ModelRouter: Intelligent Multi-LLM Routing to Stop Burning Claude Pro Tokens

I noticed a pattern about three months ago. I was hitting my Claude Pro rate limits mid-afternoon — not because I was doing anything particularly complex, but because I was using Claude for everything. Fixing a typo in a docstring. Reformatting a JSON blob. Renaming a variable.

These are not Claude-level problems. But when Claude is the tool in your terminal, Claude is what you use.

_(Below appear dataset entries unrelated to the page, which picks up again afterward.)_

(* ===== verification/Tokenization.v ===== *)
(** * The approximate tokenizer: [shared/python/tokenization.py]

    A prompt is split into units (maximal ASCII words, or single other
    characters, white space skipped); the identifier of a unit is derived from
    the SHA-256 of the tokenizer revision and the unit. *)

From S2P Require Import Prelude PyText Sha256 Errors PyVal Json.
Import ResNotations.
Local Open Scope res_scope.

Definition ALGORITHM : pystr := str "approx-tokenizer-sha256-units-v1".
Definition VOCAB_MODULUS : Z := 1000000.
Definition TOKEN_ID_OFFSET : Z := 1.

Definition CONFIG : pyval :=
  PDict [(str "algorithm", PStr ALGORITHM); (str "normalization", PStr (str "none"));
         (str "unitization", PStr (str "ascii_word_or_single_nonspace_rune"));
         (str "token_hash", PStr (str "sha256(revision + NUL + unit)"));
         (str "vocab_modulus", PInt VOCAB_MODULUS); (str "token_id_offset", PInt TOKEN_ID_OFFSET);
         (str "scope", PStr (str "router_runtime_approximation"))].

Definition CONFIG_HASH : pystr :=
  match json_dumps fmt_compact CONFIG with
  | Ok t => take 16 (sha256_hex (default [] (utf8_encode t)))
  | Raise _ => []
  end.

Definition TOKENIZER_REVISION : pystr := str "approx-tokenizer-v1:config-sha256=" ++ CONFIG_HASH.

Record TokenizationResult := { tr_revision : pystr; tr_units : list pystr; tr_tokens : list Z }.

(** [ch.isspace()]. *)
Definition is_space (c : Z) : bool :=
  ((9 <=? c) && (c <=? 13)) || ((28 <=? c) && (c <=? 32)) || (c =? 133) || (c =? 160) || (c =? 5760)
  || ((8192 <=? c) && (c <=? 8202)) || (c =? 8232) || (c =? 8233) || (c =? 8239) || (c =? 8287) || (c =? 12288).

Definition is_ascii_word_char (c : Z) : bool :=
  (c =? 95) || ((48 <=? c) && (c <=? 57)) || ((65 <=? c) && (c <=? 90)) || ((97 <=? c) && (c <=? 122)).

(** [ch.isascii() and is_ascii_word_char(ch)]. *)
Definition is_word (c : Z) : bool := (c <? 128) && is_ascii_word_char c.

(** The inner loop: the longest run of word characters, and what follows. *)
Fixpoint span_word (s : pystr) : pystr * pystr :=
  match s with
  | c :: s' => if is_word c then let '(w, r) := span_word s' in (c :: w, r) else ([], s)
  | [] => ([], [])
  end.

(** The outer loop; every round consumes a character. *)
Fixpoint units_fuel (fuel : nat) (s : pystr) : list pystr :=
  match fuel, s with
  | S fuel', c :: s' =>
      if is_space c then units_fuel fuel' s'
      else if is_word c then let '(w, r) := span_word s' in (c :: w) :: units_fuel fuel' r
      else [c] :: units_fuel fuel' s'
  | _, _ => []
  end.

Definition iter_units (prompt : pystr) : list pystr := units_fuel (length prompt) prompt.

Definition encode (s : pystr) : res pybytes :=
  match utf8_encode s with
  | Some b => Ok b
  | None => Raise (err UnicodeEncodeError (str "surrogates not allowed"))
  end.

Definition token_id (unit : pystr) (tokenizer_revision : pystr) : res Z :=
  let? r := encode tokenizer_revision in
  let? u := encode unit in
  let digest := sha256 (r ++ [mk_byte 0] ++ u) in
  Ok (be_value (take 8 digest) mod VOCAB_MODULUS + TOKEN_ID_OFFSET).

Definition approximate_tokenize (prompt : pystr) (tokenizer_revision : pystr) : res TokenizationResult :=
  let units := iter_units prompt in
  let? tokens := res_list (fun u => token_id u tokenizer_revision) units in
  Ok {| tr_revision := tokenizer_revision; tr_units := units; tr_tokens := tokens |}.

(** ** Vectors of [shared/fixtures/tokenization_vectors.json] *)

Example revision_vector :
  TOKENIZER_REVISION = str "approx-tokenizer-v1:config-sha256=bae1e25ad3aa298a".
Proof. vm_compute. reflexivity. Qed.

Example vector_basic_ascii :
  approximate_tokenize (str "Hello, KV cache!") TOKENIZER_REVISION =
  Ok {| tr_revision := str "approx-tokenizer-v1:config-sha256=bae1e25ad3aa298a";
        tr_units := [str "Hello"; str ","; str "KV"; str "cache"; str "!"];
        tr_tokens := [42256; 649260; 452846; 696352; 893061] |}.
Proof. vm_compute. reflexivity. Qed.

(** ** Facts *)

Lemma span_word_app s : (span_word s).1 ++ (span_word s).2 = s.
Proof.
  induction s as [|c s IH]; simpl; [done|]. destruct (is_word c); [|done].
  destruct (span_word s). simpl in *. by rewrite IH.
Qed.

Lemma span_word_all s : Forall (fun c => is_word c = true) (span_word s).1.
Proof.
  induction s as [|c s IH]; simpl; [constructor|]. destruct (is_word c) eqn:E; [|constructor].
  destruct (span_word s). by constructor.
Qed.

Lemma span_word_stop s c r : (span_word s).2 = c :: r -> is_word c = false.
Proof.
  induction s as [|x s IH]; simpl; [done|]. destruct (is_word x) eqn:E.
  - destruct (span_word s). apply IH.
  - simpl. by intros [= <- _].
Qed.

Lemma word_not_space c : is_word c = true -> is_space c = false.
Proof. unfold is_word, is_ascii_word_char, is_space. lia. Qed.

Definition not_space (c : Z) : bool := negb (is_space c).

Lemma filter_words w : Forall (fun c => is_word c = true) w -> List.filter not_space w = w.
Proof.
  induction 1 as [|c w Hc _ IH]; simpl; [done|]. unfold not_space at 1. by rewrite word_not_space, IH.
Qed.

(** A unit is a word or a single character that is neither. *)
Definition unit_ok (u : pystr) : Prop :=
  (u <> [] /\ Forall (fun c => is_word c = true) u) \/
  (exists c, u = [c] /\ is_space c = false /\ is_word c = false).

Lemma units_fuel_spec fuel s :
  (length s <= fuel)%nat ->
  concat (units_fuel fuel s) = List.filter not_space s /\ Forall unit_ok (units_fuel fuel s).
Proof.
  revert s. induction fuel as [|fuel IH]; intros [|c s] Hl; simpl in *; try done; [lia|].
  unfold not_space at 1. destruct (is_space c) eqn:Es; simpl; [apply IH; lia|].
  destruct (is_word c) eqn:Ew.
  - pose proof (span_word_app s) as Ha. pose proof (span_word_all s) as Hw.
    destruct (span_word s) as [w r] eqn:E. simpl in *.
    destruct (IH r) as [H1 H2]; [apply (f_equal length) in Ha; rewrite length_app in Ha; lia|].
    rewrite H1, <- Ha, List.filter_app, (filter_words w) by done. split; [done|].
    constructor; [left; split; [done|by constructor]|done].
  - destruct (IH s) as [H1 H2]; [lia|]. simpl. rewrite H1. split; [done|]. constructor; [|done].
    right. by exists c.
Qed.

Lemma units_fuel_more f f' s :
  (length s <= f)%nat -> (length s <= f')%nat -> units_fuel f s = units_fuel f' s.
Proof.
  revert f' s. induction f as [|f IH]; intros [|f'] [|c s] H H'; simpl in *; try done; try lia.
  pose proof (span_word_app s) as Ha. destruct (is_space c); [apply IH; lia|].
  destruct (is_word c); [|f_equal; apply IH; lia]. destruct (span_word s) as [w r]. simpl in Ha.
  apply (f_equal length) in Ha. rewrite length_app in Ha. f_equal. apply IH; lia.
Qed.

(** Splitting loses and invents nothing: the units, put together, are the
    prompt without its white space, and each is a non-empty ASCII word or a single
    other character; so the loop reaches the end of every prompt. *)
Theorem units_cover_prompt (prompt : pystr) :
  concat (iter_units prompt) = List.filter not_space prompt /\ Forall unit_ok (iter_units prompt).
Proof. by apply units_fuel_spec. Qed.

(** Words are maximal: a unit that is a word is never followed directly, in
    the prompt, by a word character; removing one unit from the front of a prompt
    that starts with it leaves the units of the rest. *)
Theorem words_are_maximal (c : Z) (s : pystr) :
  is_word c = true ->
  exists w rest, s = w ++ rest /\ iter_units (c :: s) = (c :: w) :: iter_units rest /\
    Forall (fun x => is_word x = true) w /\ (forall x r, rest = x :: r -> is_word x = false).
Proof.
  intros Hc. exists (span_word s).1, (span_word s).2.
  pose proof (span_word_app s) as Ha. split_and!; [done| |apply span_word_all|].
  - unfold iter_units. simpl. rewrite word_not_space, Hc by done.
    destruct (span_word s) as [w r] eqn:E. simpl in *. f_equal. apply units_fuel_more;
      apply (f_equal length) in Ha; rewrite length_app in Ha; lia.
  - intros x r Hx. by eapply span_word_stop.
Qed.

(** Token identifiers are in 1 .. 1000000, and a prompt has as many tokens as
    units. *)
Theorem tokens_in_range (prompt revision : pystr) (r : TokenizationResult) :
  approximate_tokenize prompt revision = Ok r ->
  length (tr_tokens r) = length (tr_units r) /\ tr_units r = iter_units prompt /\
  Forall (fun t => 1 <= t <= 1000000) (tr_tokens r).
Proof.
  unfold approximate_tokenize. intros H. apply res_bind_ok in H as (ts & Hts & [= <-]). simpl.
  revert ts Hts. generalize (iter_units prompt) as us.
  induction us as [|u us IH]; intros ts Hts; simpl in *; [injection Hts as <-; by repeat constructor|].
  apply res_bind_ok in Hts as (t & Ht & Hts). apply res_map_ok in Hts as (ts' & Hts' & ->).
  destruct (IH _ Hts') as (H1 & _ & H2). split_and!; [by simpl; rewrite H1|done|].
  constructor; [|done]. unfold token_id in Ht. apply res_bind_ok in Ht as (? & _ & Ht).
  apply res_bind_ok in Ht as (? & _ & [= <-]). unfold VOCAB_MODULUS, TOKEN_ID_OFFSET.
  match goal with |- context [?a mod ?b] => pose proof (Z.mod_pos_bound a b ltac:(lia)) end. lia.
Qed.

Lemma words_are_maximal_witness :
  exists w rest, str "i there" = w ++ rest /\ iter_units (104 :: str "i there") = (104 :: w) :: iter_units rest /\
    Forall (fun x => is_word x = true) w /\ (forall x r, rest = x :: r -> is_word x = false).
Proof. exact (words_are_maximal 104 (str "i there") eq_refl). Defined.

Lemma tokens_in_range_witness :
  Forall (fun t => 1 <= t <= 1000000) [42256; 649260; 452846; 696352; 893061].
Proof.
  exact (proj2 (proj2 (tokens_in_range (str "Hello, KV cache!") TOKENIZER_REVISION _ vector_basic_ascii))).
Defined.
(** The number of characters left is fuel enough. *)
Lemma findall_fuel r n : forall p, (length p.2 <= n)%nat -> findall_from n r p = findall_from (length p.2) r p.
Proof.
  induction n as [n IH] using lt_wf_ind. intros [b s] Hn. cbn in Hn |- *. destruct n as [|n]; [by destruct s; [|cbn in Hn; lia]|].
  destruct s as [|c s]; cbn [length findall_from snd].
  { destruct (run r (b, [])) as [|q l]; [done|]. cbn. by destruct (length q.2 <? 0)%nat eqn:E; [apply Nat.ltb_lt in E; lia|]. }
  cbn in Hn.
  assert (findall_from n r (Some c, s) = findall_from (length s) r (Some c, s)) as Hskip by (by apply (IH n ltac:(lia) (Some c, s)); cbn; lia).
  destruct (run r (b, c :: s)) as [|q l]; [exact Hskip|]. destruct (length q.2 <? S (length s))%nat eqn:E; [|exact Hskip].
  apply Nat.ltb_lt in E. f_equal. rewrite (IH n ltac:(lia) q) by lia. symmetry. apply (IH (length s)); lia.
Qed.

(** Every text found is what a match covers. *)
Lemma findall_sound r s t : t ∈ findall r s -> exists p q, denotes r p q /\ t = take (length p.2 - length q.2) p.2 /\ p.2 `suffix_of` s.
Proof.
  unfold findall. generalize (length s) as n. assert (forall n p, p.2 `suffix_of` s -> t ∈ findall_from n r p ->
    exists p q, denotes r p q /\ t = take (length p.2 - length q.2) p.2 /\ p.2 `suffix_of` s) as Hmain; [|intros n; by apply Hmain].
  assert (forall r p q, denotes r p q -> q.2 `suffix_of` p.2) as Hsuf.
  { clear. induction r as [|f|r1 IH1 r2 IH2|r1 IH1 r2 IH2|least most r IH| |r IH]; intros p q; cbn.
    - by intros ->.
    - intros (c & -> & _). by apply suffix_cons_r.
    - intros (m & H1%IH1 & H2%IH2). by etrans.
    - intros [Hd|Hd]; auto.
    - intros (n & _ & _ & Hs). revert p Hs. induction n as [|n IHn]; intros p; cbn; [by intros ->|]. intros (m & Hm%IH & Hs%IHn). by etrans.
    - by intros [-> _].
    - by intros [-> _]. }
  induction n as [|n IH]; intros p Hp; cbn [findall_from]; [by intros ?%elem_of_nil|].
  assert (t ∈ match p.2 with [] => [] | c :: s0 => findall_from n r (Some c, s0) end ->
    exists p q, denotes r p q /\ t = take (length p.2 - length q.2) p.2 /\ p.2 `suffix_of` s) as Hskip.
  { destruct p.2 as [|c s']; [by intros ?%elem_of_nil|]. apply IH. cbn. eapply suffix_cons_l. exact Hp. }
  destruct (run r p) as [|q l] eqn:E; [exact Hskip|]. destruct (length q.2 <? length p.2)%nat; [|exact Hskip].
  assert (denotes r p q) as Hq by (apply run_denotes; rewrite E; left).
  rewrite elem_of_cons. intros [->|Ht]; [by exists p, q|]. apply (IH q); [|done]. etrans; [by eapply Hsuf|done].
Qed.

(** Nothing is found only when nothing matches. *)
Lemma findall_nil r s : consuming r -> findall r s = [] -> ~ occurs r s.
Proof.
  intros Hr. unfold findall, occurs. generalize (@None Z) as b. induction s as [|c s IH]; intros b; cbn [length findall_from snd].
  - intros _ (i & q & Hi & Hq). apply run_denotes, run_shorter in Hq; [|done]. cbn in Hi. assert (i = O) as -> by lia. cbn in Hq. lia.
  - destruct (run r (b, c :: s)) as [|q l] eqn:E.
    + intros Hn%IH ([|i] & q & Hi & Hq); [apply run_nil in E; apply E; by exists q|]. apply Hn. exists i, q. split; [cbn in Hi; lia|done].
    + assert (length q.2 < length (c :: s))%nat as Hlt by (apply (run_shorter r (b, c :: s)); [done|rewrite E; left]).
      apply Nat.ltb_lt in Hlt. cbn [length] in Hlt. by rewrite Hlt.
Qed.
End Matching.

(** ** Notation for patterns *)

Definition never : regex := NotAhead Eps.
Fixpoint cats (rs : list regex) : regex := match rs with [] => Eps | [r] => r | r :: rs => Cat r (cats rs) end.
Fixpoint alts (rs : list regex) : regex := match rs with [] => never | [r] => r | r :: rs => Alt r (alts rs) end.
Definition lit (s : pystr) : regex := cats (map (fun c => Chars (Z.eqb c)) s).
Definition opt (r : regex) : regex := Repeat 0 (Some 1%nat) r.
Definition star (r : regex) : regex := Repeat 0 None r.
Definition plus (r : regex) : regex := Repeat 1 None r.
Definition at_least (n : nat) (r : regex) : regex := Repeat n None r.
Definition exactly (n : nat) (r : regex) : regex := Repeat n (Some n) r.
Definition between (a b : nat) (r : regex) : regex := Repeat a (Some b) r.

(** Sets of characters: [one_of] the listed ones, those from [a] to [b], unions. *)
Definition one_of (s : pystr) (c : Z) : bool := existsb (Z.eqb c) s.
Definition from_to (a b : Z) (c : Z) : bool := (a <=? c) && (c <=? b).
Definition either (fs : list (Z -> bool)) (c : Z) : bool := existsb (fun f => f c) fs.

(** ** Ignoring case

    The characters that the flag identifies with [c], as far as they are ASCII: the
    letter in the other case, and for the four letters outside ASCII that have ASCII
    variants (dotted I, dotless i, long s and the sign for kelvin) these. *)
Definition variants (c : Z) : list Z :=
  c ::
  (if from_to 65 90 c then [c + 32] else []) ++ (if from_to 97 122 c then [c - 32] else []) ++
  (if (c =? 0x130) || (c =? 0x131) then [73; 105] else []) ++ (if c =? 0x17F then [83; 115] else []) ++
  (if c =? 0x212A then [75; 107] else []).

(** A pattern whose characters are ASCII, with the flag [IGNORECASE]. *)
Fixpoint ignore_case (r : regex) : regex :=
  match r with
  | Eps => Eps
  | Chars f => Chars (fun c => existsb f (variants c))
  | Cat r1 r2 => Cat (ignore_case r1) (ignore_case r2)
  | Alt r1 r2 => Alt (ignore_case r1) (ignore_case r2)
  | Repeat a b r => Repeat a b (ignore_case r)
  | Boundary => Boundary
  | NotAhead r => NotAhead (ignore_case r)
  end.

The waste bothered me architecturally. So I built ModelRouter — a local proxy that sits between your terminal and Anthropic, classifies each prompt, and routes it to the most cost-effective model that can actually handle it.

The Core Problem: One Hammer, All Nails

Most AI-assisted development workflows treat LLMs as interchangeable. They're not. There's a rough capability-cost hierarchy:

  • Trivial tasks (typo fixes, formatting, boilerplate): a local 27B model handles these fine
  • Feature implementation: a capable mid-tier model with a large context window is ideal
  • Testing and debugging: specialized code models with strong reasoning
  • Complex architecture: frontier models where nuanced judgment actually matters

When you route everything through Claude Pro, you're paying frontier model prices for formatting work. Worse, you're burning rate-limit budget on tasks that have no business touching a frontier model.

The Architecture

ModelRouter is a local proxy daemon that intercepts traffic destined for Anthropic's API and applies a classification layer before forwarding.

┌─────────────────────────────────────────────────┐
│                  claude-mix CLI                  │
└─────────────────────┬───────────────────────────┘
                      │
┌─────────────────────▼───────────────────────────┐
│              ModelRouter Proxy                   │
│   ┌──────────────────────────────────────────┐  │
│   │         Prompt Classifier (YAML rules)   │  │
│   └──────┬───────────┬──────────┬────────────┘  │
│          │           │          │                │
│   trivial│  feature  │  debug   │  architecture  │
│          │           │          │                │
│   ┌──────▼─┐  ┌──────▼─┐  ┌───▼──┐  ┌─────────▼┐│
│   │ Gemma  │  │Gemini  │  │Codex │  │ Claude  ││
│   │ 3 27B  │  │2.5 Pro │  │ CLI  │  │   Pro   ││
│   │(Ollama)│  │(Free)  │  │      │  │         ││
│   └────────┘  └────────┘  └──────┘  └─────────┘│
└─────────────────────────────────────────────────┘

The classifier reads a YAML rules file. Here's a simplified version of what the routing rules look like:

routes:
  - name: trivial
    patterns:
      - "fix typo"
      - "format this"
      - "rename"
      - "add docstring"
      - "correct grammar"
    backend: ollama
    model: gemma3:27b
 
  - name: feature
    patterns:
      - "implement"
      - "create a function"
      - "add feature"
      - "build"
    token_threshold: 2000
    backend: google_ai_studio
    model: gemini-2.5-pro
 
  - name: debug
    patterns:
      - "why is this failing"
      - "debug"
      - "test this"
      - "write unit tests"
    backend: codex_cli
    model: codex
 
  - name: architecture
    patterns:
      - "design a system"
      - "architect"
      - "tradeoffs"
      - "production"
    backend: anthropic
    model: claude-opus-4-5

The classifier scores each prompt against these patterns and falls back to Claude for anything it can't confidently classify below the architecture tier.

Backend Integrations

Each backend uses a different integration pattern:

Ollama (Gemma 3 27B): Standard local HTTP API at localhost:11434. Zero external calls, zero cost, sub-second response for trivial prompts on a machine with reasonable RAM.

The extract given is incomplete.